Due to public safety concerns, local law enforcement, news media and the general public place a higher priority on combatting street crime, compared to white-collar crime — which is predominantly a phenomenon of white society. The higher profile of street crime in the media and law enforcement has given rise to the perception that African-Americans, particularly young, black men, are a "problem population" prone to thievery, violence and other criminal behavior. Such perceptions are a major factor in the kind of afrophobia which causes white flight and which, studies have shown, often causes non-blacks to assume criminal intent or activity on the part of blacks when there is none.

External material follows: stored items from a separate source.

(** C10: with a noise trajectory of [nit + 2] samples, every lookup of
    [getNoisyChainedSingleReaction] stays inside it.  At each step
    [i] of [0 .. nit - 1] the three offsets [i], [i + 0.5] and [i + 1] have
    their floor and their ceiling between [0] and [nit + 1], so
    [__interpolate1D] returns a sample and raises no [IndexError]; and when
    the generator delivers its two sequences of [nit + 2] samples the whole
    call returns the [nit] visited amplitudes. *)
Theorem C10_noise_lookups_in_bounds :
  forall (nit : nat) (eta : list (complex R)),
    length eta = (nit + 2)%nat ->
    (forall (i : Z) (o : R),
        (0 <= i < Z.of_nat nit)%Z ->
        In o (let '(o1, o2, o3) := stage_offsets i in [o1; o2; o3]) ->
        exists p1 p2 z,
          floorZ o = Ok p1 /\ ceilZ o = Ok p2
          /\ (0 <= p1 <= Z.of_nat nit + 1)%Z
          /\ (0 <= p2 <= Z.of_nat nit + 1)%Z
          /\ interpolate1D eta o = Ok z)
    /\ (forall (ext : Externals R) (self : NCGL R)
               (a0_arg : option (complex R)) (beta dt : R) (log : list event),
           (forall k, exists l,
                 cNoise1 ext k beta (Z.of_nat nit + 2) 1%R = Ok l
                 /\ length l = (nit + 2)%nat) ->
           exists states log',
             getNoisyChainedSingleReaction ext self a0_arg beta dt nit log
             = (Ok states, log')
             /\ length states = nit).
Proof.
  intros nit eta Hlen; split.
  - intros i o Hi Ho; rewrite stage_offsets_R in Ho.
    destruct (offset_indices i o Ho) as [Hf Hc].
    destruct (interpolate1D_ok eta o) as [z Hz]; [rewrite Hlen; lia .. |].
    exists (R_floor o), (R_ceil o), z.
    repeat split; try reflexivity; try lia; exact Hz.
  - intros ext self a0_arg beta dt log Hgen.
    unfold getNoisyChainedSingleReaction, bindM, rand_scalar, request_noise1,
      liftM, retM.
    destruct (Hgen (length (log ++ [EvRand 1]))) as (er & Her & Hler).
    cbn [ofZ Num_R]; rewrite Her.
    destruct (Hgen (length ((log ++ [EvRand 1])
                              ++ [EvNoise [(Z.of_nat nit + 2)%Z]])))
      as (ei & Hei & Hlei).
    rewrite Hei.
    set (eta0 := zipWith _ er ei).
    assert (Hl0 : length eta0 = (nit + 2)%nat).
    { unfold eta0; rewrite zipWith_length, Hler, Hlei; lia. }
    destruct (np_gradient_ok (F:=R) eta0) as (g & Hg & Hlg); [lia |].
    rewrite Hg.
    match goal with
    | |- context [noisy_loop self g dt (zrange 0 nit) ?a []] =>
        destruct (noisy_loop_ok self g dt nit 0%Z a []) as (out & Hout & Hlo);
          [lia | rewrite Hlg, Hl0; lia |]
    end.
    rewrite Hout; exists out; eexists; split; [reflexivity | exact Hlo].
Qed.

(** Two steps on a trajectory of four samples. *)
Lemma C10_noise_lookups_in_bounds_witness :
  (exists p1 p2 z,
      floorZ (IZR 1 + 1 / 2)%R = Ok p1 /\ ceilZ (IZR 1 + 1 / 2)%R = Ok p2
      /\ (0 <= p1 <= Z.of_nat 2 + 1)%Z /\ (0 <= p2 <= Z.of_nat 2 + 1)%Z
      /\ interpolate1D (repeat (mkC 1%R 0%R) 4) (IZR 1 + 1 / 2)%R = Ok z)
  /\ (exists states log',
         getNoisyChainedSingleReaction ext_R
           (mkNCGL 1%R 1%R (1 / 100)%R 1%R "r" 8 2 1%R "additive" 1%R [])
           None 0%R (1 / 10)%R 2 []
         = (Ok states, log')
         /\ length states = 2%nat).
Proof.
  destruct (C10_noise_lookups_in_bounds 2 (repeat (mkC 1%R 0%R) 4) eq_refl)
    as [Hlook Hrun].
  split.
  - apply (Hlook 1%Z); [lia | cbn; auto].
  - apply Hrun; intros k; eexists; split; reflexivity.
Defined.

Historically, the police forces were often used by racists and white supremicists to victimize innocent blacks, sometimes acting in concert with vigilante groups such as the Ku Klux Klan or lynch mobs. This police system originated in the South during the 19th century, which was often used primarily to control slaves or ex-slaves. Issues of unnecessary or excessive force, police brutality, police corruption, racial profiling, suspicious deaths of black detainees while in police custody, and illegal detainment and interrogation are well-documented problems that perpetuate black distrust of, and antipathy toward, public law enforcement.

Many African-American communities have a notably higher crime rate than those of other communities. Poverty, alienation and despair in the black lower class have led to the rise of a number of professional street gangs and criminal networks.

Many law and justice agencies are are operated almost exclusively by non-blacks. Many blacks view the criminal justice system as a means of discriminating and sometimes oppressing African Americans.